Implementation:Facebookresearch Habitat lab EQA Models

Knowledge Sources	Facebookresearch_Habitat_lab
Domains	Embodied_AI, Embodied_Question_Answering, Deep_Learning
Last Updated	2026-02-15 00:00 GMT

Overview

This module implements the neural network models used for Embodied Question Answering (EQA), including a multi-task CNN encoder-decoder, question LSTM encoder, VQA attention model, navigation planner-controller model, and supporting components.

Description

The file contains several key classes and utility functions for the EQA pipeline:

build_mlp -- A utility function that constructs a multi-layer perceptron (MLP) with configurable hidden dimensions, batch normalization, dropout, and optional sigmoid activation.
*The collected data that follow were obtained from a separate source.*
(** Every column of every row but [read_at] is as it was after a call. *)
Lemma put_read_core e param rows :
  map notification_core (snd (put_read e param rows))
  = map notification_core rows.
Proof.
  unfold put_read. destruct (update_err e); [ reflexivity | ].
  assert (Hcore : map notification_core
                    (map (fun n => if where_id param n
                                   then set_read_at n (Some (now e)) else n)
                       rows)
                  = map notification_core rows).
  { rewrite map_map. apply map_ext. intro n.
    now destruct (where_id param n). }
  now destruct (_ =? 0).
Qed.

(** A row with another id than the one asked for is as it was. *)
Lemma put_read_other e z rows n :
  In n rows -> id n <> z -> In n (snd (put_read e (JInt z) rows)).
Proof.
  intros Hin Hz. unfold put_read.
  destruct (update_err e); [ exact Hin | ].
  assert (Hrow : In n (map (fun n => if where_id (JInt z) n
                                     then set_read_at n (Some (now e)) else n)
                         rows)).
  { apply in_map_iff. exists n. split; [ | exact Hin ].
    simpl. apply Z.eqb_neq in Hz. now rewrite Hz. }
  now destruct (_ =? 0).
Qed.

(** C3, as the code has it: every MarkRead whose UPDATE runs stamps the
    rows of that id with the time of that call, so after two calls the log
    is what one call at the second time leaves, the read timestamp is the
    second call's, and it is the first call's only when the clock did not
    move between the calls.  After the two calls every row has all its
    columns but [read_at] as before, and a row with another id than the
    one asked for is the row it was. *)
Theorem mark_read_last_call_wins :
  forall e1 e2 param rows,
    update_err e2 = false ->
    snd (put_read e2 param (snd (put_read e1 param rows)))
      = snd (put_read e2 param rows) /\
    (forall n,
        In n (snd (put_read e2 param (snd (put_read e1 param rows)))) ->
        where_id param n = true -> read_at n = Some (now e2)) /\
    (update_err e1 = false -> now e1 = now e2 ->
     snd (put_read e2 param (snd (put_read e1 param rows)))
       = snd (put_read e1 param rows)) /\
    map notification_core
      (snd (put_read e2 param (snd (put_read e1 param rows))))
      = map notification_core rows /\
    (forall z n,
        param = JInt z -> In n rows -> id n <> z ->
        In n (snd (put_read e2 param (snd (put_read e1 param rows))))).
Proof.
  intros e1 e2 param rows H2.
  assert (Hlast : snd (put_read e2 param (snd (put_read e1 param rows)))
                  = snd (put_read e2 param rows)).
  { destruct (update_err e1) eqn:H1.
    - now rewrite (put_read_fault e1).
    - rewrite (put_read_rows e1), !(put_read_rows e2) by assumption.
      apply stamp_twice. }
  split; [ exact Hlast | ]. split; [ | split; [ | split ] ].
  - intros n Hin Hn. rewrite Hlast, put_read_rows in Hin by assumption.
    apply in_map_iff in Hin. destruct Hin as (m & <- & _).
    destruct (where_id param m) eqn:Hm; [ reflexivity | ].
    rewrite Hm in Hn. discriminate.
  - intros H1 Hclock. rewrite Hlast.
    rewrite (put_read_rows e1), (put_read_rows e2) by assumption.
    now rewrite Hclock.
  - rewrite Hlast. apply put_read_core.
  - intros z n -> Hin Hz. rewrite Hlast. now apply put_read_other.
Qed.
(** The first loop of Bithumb's [CancelAllOrders]: when the venue answers
    for every pair, the loop collects every order the venue reported. *)
Lemma collectOrders_spec (side : string) (pairs : list CurrencyPair)
    (acc : list Bithumb.OrderData) (w : World) :
  (∀ i p, pairs !! i = Some p →
          snd (fetchAnswer GetOrders side pairs (w_Log w) i p) = None) →
  Bithumb.collectOrders GetOrders side pairs acc w
  = (inl (acc ++ openOrders GetOrders side pairs (w_Log w))%list,
     calledAll (fetchCalls side pairs) w).
Proof.
  revert acc w. induction pairs as [|x pairs IH]; intros acc w Hok; simpl.
  - unfold openOrders. simpl. by rewrite app_nil_r, calledAll_nil.
  - pose proof (Hok 0%nat x eq_refl) as H0. unfold fetchAnswer in H0. simpl in H0.
    rewrite app_nil_r in H0.
    destruct (GetOrders (w_Log w) "" side "100" "" (p_FirstCurrency x))
      as [orders err] eqn:Hg. simpl in H0. subst err.
    rewrite IH.
    + rewrite calledAll_called. f_equal. f_equal. rewrite <- app_assoc. f_equal.
      unfold openOrders. rewrite imap_cons. simpl. f_equal.
      * unfold fetchAnswer. simpl. by rewrite app_nil_r, Hg.
      * f_equal. apply imap_ext. intros i p _. simpl. by rewrite fetchAnswer_cons.
    + intros i p Hi. simpl. rewrite <- fetchAnswer_cons. by apply (Hok (S i)).
Qed.

Lemma batchAnswer_cons (h : Base) (accountID : string) (x : CurrencyPair)
    (pairs : list CurrencyPair) (before : list Call) (i : nat) (p : CurrencyPair) :
  batchAnswer Display CancelOpenOrdersBatch h accountID (x :: pairs) before (S i) p
  = batchAnswer Display CancelOpenOrdersBatch h accountID pairs
      (before ++ [CallCancelOpenOrdersBatch accountID
                    (FormatExchangeCurrency Display h x AssetTypeSpot)])%list i p.
Proof. unfold batchAnswer. simpl. by rewrite <- app_assoc. Qed.

(** The loop of Huobi's [CancelAllOrders] goes past the pairs whose batch
    reports neither a transport error nor a failed order. *)
Lemma cancelBatches_clean (h : Base) (accountID : string)
    (pre rest : list CurrencyPair) (w : World) :
  (∀ i p, pre !! i = Some p →
          ∃ r, batchAnswer Display CancelOpenOrdersBatch h accountID pre (w_Log w) i p
                 = (r, None) ∧ (Huobi.Data_FailedCount r ≤ 0)%Z) →
  Huobi.cancelBatches Display CancelOpenOrdersBatch h accountID (pre ++ rest) w
  = Huobi.cancelBatches Display CancelOpenOrdersBatch h accountID rest
      (calledAll (batchCalls Display h accountID pre) w).
Proof.
  revert w. induction pre as [|x pre IH]; intros w Hok; simpl.
  - by rewrite calledAll_nil.
  - destruct (Hok 0%nat x eq_refl) as (r & Hr & Hle).
    unfold batchAnswer in Hr. simpl in Hr. rewrite app_nil_r in Hr. rewrite Hr.
    apply Z.ltb_ge in Hle. rewrite Hle.
    rewrite IH.
    + by rewrite calledAll_called.
    + intros i p Hi. simpl. rewrite <- batchAnswer_cons. by apply (Hok (S i)).
Qed.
MultitaskCNN -- A convolutional neural network that jointly predicts semantic segmentation, depth maps, and autoencoder RGB reconstruction from RGB input images. It uses a four-block convolutional encoder with skip connections (similar to FCN) for multi-scale feature fusion. When used as an encoder only (only_encoder=True), it outputs a flattened 4608-dimensional feature vector.

QuestionLstmEncoder -- An LSTM-based encoder that takes tokenized question sequences and returns the hidden state at the last non-padding token position. It handles variable-length sequences by gathering the output at the appropriate index.

VqaLstmCnnAttentionModel -- A full VQA model that combines the MultitaskCNN (as a pretrained encoder), the QuestionLstmEncoder, and an attention mechanism. It computes attention weights over a sequence of image frames conditioned on the question, producing element-wise multiplicative fusion features that are classified into answer tokens.

MaskedNLLCriterion -- A masked negative log-likelihood loss criterion that computes loss only over non-masked positions, used for variable-length action sequences.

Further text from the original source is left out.